?Mathematical formulae have been encoded as MathML and are displayed in this HTML version using MathJax in order to improve their display. Uncheck the box to turn MathJax off. This feature requires Javascript. Click on a formula to zoom.1. Introduction
In this journal in 2020, I wrote a review on the previous decade of discovery and development of PBD dimer-containing antibody-drug conjugates (ADCs) [Citation1]. Impressive pre-clinical data had resulted in 20 different ADCs entering the clinic. Despite some high-profile failures, significant clinical activity with manageable toxicity was demonstrated in several early-phase clinical trials with the potential for the first approval of an ADC containing the linker-payload tesirine. So what has been the progress over the subsequent three years?
2. Loncastuximab tesirine
The final results of the phase 1 dose escalation and dose expansion study of CD19-directed loncastuximab tesirine in relapsed or refractory (r/r) B-cell lymphoma were published in 2021 [Citation2]. In 183 patients, receiving between 15 and 200 μg/kg, dose-limiting toxicities (all hematologic) were observed in four patients and the MTD was not reached. Efficacy is summarized in . A pivotal phase 2 study in r/r diffuse large B-cell lymphoma (DLBCL) (LOTIS-2) was also published in 2021 [Citation3]. The most common treatment-emergent ≥ grade 3 adverse events were neutropenia, thrombocytopenia, and increased gamma-glutamyltransferase (GGT). Substantial single-agent activity was confirmed (), and long-term follow-up data have shown durable responses, including in patients with high-risk characteristics for poor prognosis, with a median duration of response not reached in patients who achieved a complete response (13.7 months in all responding patients) [Citation6].
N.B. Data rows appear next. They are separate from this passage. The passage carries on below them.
(** * Voxel backprojection (cryodrgn/commands/backproject_voxel.py)

    A shallow embedding of [add_slice], [regularize_volume] and of the
    accumulation and FSC orchestration of [main], with the properties the
    specification states about them.

    Tensor entries are real numbers: the statements are those of exact
    arithmetic, which is what "up to floating-point rounding" refers to.
    Integer quantities (grid size, corner indices) are in [Z].  The order
    in which the writes of an indexed assignment land, which torch leaves
    open, is an input of every insertion. *)

From Stdlib Require Import Reals Lra Lia ZArith List Bool Permutation Sorted.
From Stdlib Require Import FunctionalExtensionality Psatz.
Import ListNotations.

Open Scope R_scope.

(** ** Error monad

    Python exceptions (IndexError, TypeError) and non-finite results of a
    division by zero are the [None] of [option]. *)

Definition bind {A B : Type} (m : option A) (f : A -> option B) : option B :=
  match m with
  | Some a => f a
  | None => None
  end.

Notation "x <- m ;; k" := (bind m (fun x => k))
  (at level 61, m at next level, right associativity).

Fixpoint mapM {A B : Type} (f : A -> option B) (l : list A) : option (list B) :=
  match l with
  | [] => Some []
  | a :: l' => b <- f a ;; bs <- mapM f l' ;; Some (b :: bs)
  end.

(** ** Cubic tensors

    A [torch.Tensor] of shape (n, n, n): the side and the entries.  Entries
    are addressed as the code does, [t[(i0, i1, i2)]]. *)

Definition index : Type := (Z * Z * Z)%type.

Record tensor : Type := mk_tensor { side : Z; data : index -> R }.

Definition index_eqb (i j : index) : bool :=
  let '(a, b, c) := i in
  let '(a', b', c') := j in
  (a =? a')%Z && (b =? b')%Z && (c =? c')%Z.

(** [torch.zeros((D, D, D))] *)
Definition zeros (D : Z) : tensor := mk_tensor D (fun _ => 0).

(** Python indexing along one axis of size [n]: a negative index counts from
    the end, anything outside [-n, n) raises IndexError. *)
Definition norm_axis (n i : Z) : option Z :=
  if ((0 <=? i) && (i <? n))%Z then Some i
  else if ((- n <=? i) && (i <? 0))%Z then Some (i + n)%Z
  else None.

Definition norm_index (n : Z) (i : index) : option index :=
  let '(a, b, c) := i in
  a' <- norm_axis n a ;; b' <- norm_axis n b ;; c' <- norm_axis n c ;;
  Some (a', b', c').

Definition upd (f : index -> R) (i : index) (v : R) : index -> R :=
  fun j => if index_eqb i j then v else f j.

Definition scatter (f : index -> R) (ws : list (index * R)) : index -> R :=
  fold_left (fun g iw => upd g (fst iw) (snd iw)) ws f.

(** ** The order of the writes of one indexed assignment

    [index_put_] without accumulation leaves open which of the writes to
    one entry is kept, and the kept one can differ from one call to the
    next.  Every call therefore comes with a [write_order], which says in
    which order its writes land; the last write to an entry is the one
    kept.  The order is given by insertion positions, so that every
    [write_order] rearranges the writes and every rearrangement has a
    [write_order] (lemmas [reorder_perm] and [reorder_complete]); the empty
    one leaves the writes in the order of their positions. *)
Definition write_order : Type := list nat.

Fixpoint insert_at {A : Type} (n : nat) (a : A) (l : list A) : list A :=
  match n, l with
  | S n', b :: l' => b :: insert_at n' a l'
  | _, _ => a :: l
  end.

Fixpoint reorder {A : Type} (p : write_order) (l : list A) : list A :=
  match l with
  | [] => []
  | a :: l' => insert_at (hd 0%nat p) a (reorder (tl p) l')
  end.

(** [t[idx] += vals] with index tensors: Python evaluates
    [tmp = t[idx]] (a gathered copy), [tmp += vals], [t[idx] = tmp].
    The final assignment is [index_put_] without accumulation, so when two
    positions of [idx] name the same entry one write replaces the other
    instead of adding to it; the writes land in the order [p]. *)
Definition iadd_at (p : write_order) (t : tensor) (ups : list (index * R))
  : option tensor :=
  idx <- mapM (norm_index (side t)) (map fst ups) ;;
  let tmp := map (fun iv => data t (fst iv) + snd iv) (combine idx (map snd ups)) in
  Some (mk_tensor (side t) (scatter (data t) (reorder p (combine idx tmp)))).

(** ** add_slice *)

Record sample : Type := mk_sample {
  coord : R * R * R;   (* a row of ff_coord: (x, y, z) *)
  ff : R;              (* the pixel value *)
  ctf_mul : R          (* the CTF weight; the scalar 1 broadcasts to 1 *)
}.

(** An image slice: the N rows of [ff_coord] with [ff] and [ctf_mul]. *)
Definition slice : Type := list sample.

Inductive rounding : Type := Floor | Ceil.

Definition round (r : rounding) (x : R) : Z :=
  match r with
  | Floor => Zfloor x
  | Ceil => Zceil x
  end.

(** Which of (xf | xc, yf | yc, zf | zc) a call of [add_for_corner] gets. *)
Definition corner : Type := (rounding * rounding * rounding)%type.

(** The eight calls, in the order of the source. *)
Definition corners : list corner :=
  [ (Floor, Floor, Floor); (Ceil, Floor, Floor); (Floor, Ceil, Floor);
    (Floor, Floor, Ceil); (Ceil, Ceil, Floor); (Floor, Ceil, Ceil);
    (Ceil, Floor, Ceil); (Ceil, Ceil, Ceil) ].

(** The write orders of one [add_slice] call: for each of the eight calls
    of [add_for_corner], that of the assignment to [volume] and that of the
    assignment to [counts]. *)
Definition orders : Type := corner -> write_order * write_order.

(** All sixteen assignments in the order of the positions. *)
Definition in_order : orders := fun _ => ([], []).

Section AddSlice.

Variable D : Z.

(** [d2 = int(D / 2)]: true division, then truncation toward zero. *)
Definition d2 : Z := Z.quot D 2.

(** [Tensor.clip(-d2, d2)] is [min(max(x, -d2), d2)]. *)
Definition clip (x : R) : R := Rmin (Rmax x (IZR (- d2))) (IZR d2).

Definition clip_coord (c : R * R * R) : R * R * R :=
  let '(x, y, z) := c in (clip x, clip y, clip z).

Definition corner_of (k : corner) (c : R * R * R) : Z * Z * Z :=
  let '(rx, ry, rz) := k in
  let '(x, y, z) := c in (round rx x, round ry y, round rz z).

(** [dist.pow(2).sum(0).pow(0.5)] *)
Definition dist (p : Z * Z * Z) (c : R * R * R) : R :=
  let '(xi, yi, zi) := p in
  let '(x, y, z) := c in
  sqrt ((IZR xi - x) ^ 2 + (IZR yi - y) ^ 2 + (IZR zi - z) ^ 2).

(** [w = 1 - dist; w[w < 0] = 0] *)
Definition weight (p : Z * Z * Z) (c : R * R * R) : R :=
  let w := 1 - dist p c in
  if Rlt_dec w 0 then 0 else w.

(** The entry [(zi + d2, yi + d2, xi + d2)] a sample addresses. *)
Definition voxel (p : Z * Z * Z) : index :=
  let '(xi, yi, zi) := p in ((zi + d2)%Z, (yi + d2)%Z, (xi + d2)%Z).

Definition corner_point (k : corner) (s : sample) : Z * Z * Z :=
  corner_of k (clip_coord (coord s)).

Definition corner_weight (k : corner) (s : sample) : R :=
  weight (corner_point k s) (clip_coord (coord s)).

Definition corner_voxel (k : corner) (s : sample) : index :=
  voxel (corner_point k s).

(** [w * ff * ctf_mul] and [w * ctf_mul**2] *)
Definition volume_term (k : corner) (s : sample) : R :=
  corner_weight k s * ff s * ctf_mul s.

Definition counts_term (k : corner) (s : sample) : R :=
  corner_weight k s * ctf_mul s ^ 2.

Definition add_for_corner (o : orders) (sl : slice) (k : corner)
  (vc : tensor * tensor) : option (tensor * tensor) :=
  volume <- iadd_at (fst (o k)) (fst vc)
              (map (fun s => (corner_voxel k s, volume_term k s)) sl) ;;
  counts <- iadd_at (snd (o k)) (snd vc)
              (map (fun s => (corner_voxel k s, counts_term k s)) sl) ;;
  Some (volume, counts).

(** The grids are mutated in place; the new pair is returned here, or
    [None] when an index is out of range. *)
Definition add_slice (o : orders) (vc : tensor * tensor) (sl : slice)
  : option (tensor * tensor) :=
  fold_left (fun acc k => g <- acc ;; add_for_corner o sl k g) corners (Some vc).

(** Every entry index [add_slice] reads or writes for a slice. *)
Definition accessed (sl : slice) : list index :=
  flat_map (fun k => map (corner_voxel k) sl) corners.

End AddSlice.


(** Inserting a sequence of slices, one [add_slice] call after the other,
    each call with its write orders. *)
Definition insert_all (D : Z) (vc : tensor * tensor)
  (sls : list (orders * slice)) : option (tensor * tensor) :=
  fold_left (fun acc os => g <- acc ;; add_slice D (fst os) g (snd os))
            sls (Some vc).

(** Entrywise sum of two tensors, and of two (volume, counts) pairs. *)
Definition tplus (a b : tensor) : tensor :=
  mk_tensor (side a) (fun i => data a i + data b i).

Definition pair_plus (p q : tensor * tensor) : tensor * tensor :=
  (tplus (fst p) (fst q), tplus (snd p) (snd q)).

(** ** regularize_volume *)

(** A division whose result is finite: a zero divisor gives inf or nan in
    the tensor arithmetic, which is [None] here. *)
Definition checked_div (a b : R) : option R :=
  if Req_dec_T b 0 then None else Some (a / b).
(** [Permission.fromJson]: the checksum is derived from the four
    identifying properties. *)
Definition Permission_fromJson (domain : string) (network : Network)
    (publicKey : string) (timestamp : Z) (fields : list string) : Permission :=
  {| Permission_domain := domain;
     Permission_network := network;
     Permission_publicKey := publicKey;
     Permission_fields := fields;
     Permission_timestamp := timestamp;
     Permission_checksum := checksumOf domain network publicKey fields |}.

(** *** Prompts

    The completion callback of a prompt is a closure; it is kept as the
    values it captures, and [Prompt_respond] below runs it. *)
Inductive Responder :=
| onAddNetwork (scatter : Vault) (network : Network)
| onNothing.

Inductive Prompt :=
| scatterIsLocked
| Prompt_new (type : PromptType) (domain : string) (network : Network)
             (data : Network) (responder : Responder).

(** *** The world the script runs in *)
Record World := {
  (* module-level variables of background.js *)
  seed : string;
  inactivityInterval : Z;
  timeoutLocker : option positive;
  (* browser: clock and pending timers (handle, deadline) *)
  clock : Z;
  timers : list (positive * Z);
  nextHandle : positive;
  (* StorageService *)
  storage : option Vault;
  (* outputs: sendResponse calls and NotificationService.open calls *)
  responses : list Reply;
  prompts : list Prompt
}.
Table 1. Summary of efficacy and toxicity data for loncastuximab tesirine and camidanlumab tesirine in single-agent phase 1 and phase 2 clinical trials.
In November 2020, the US FDA accepted a Biologics License Application (BLA) from ADC Therapeutics and granted priority review, which resulted in accelerated approval as ZynlontaTM in April 2021. Full EC approval followed in December 2022, a BLA was granted priority review by the China National Medical Products Administration based on positive results of a phase 2 bridging study in 2023, and a phase 1/2 bridging study has been initiated in Japan.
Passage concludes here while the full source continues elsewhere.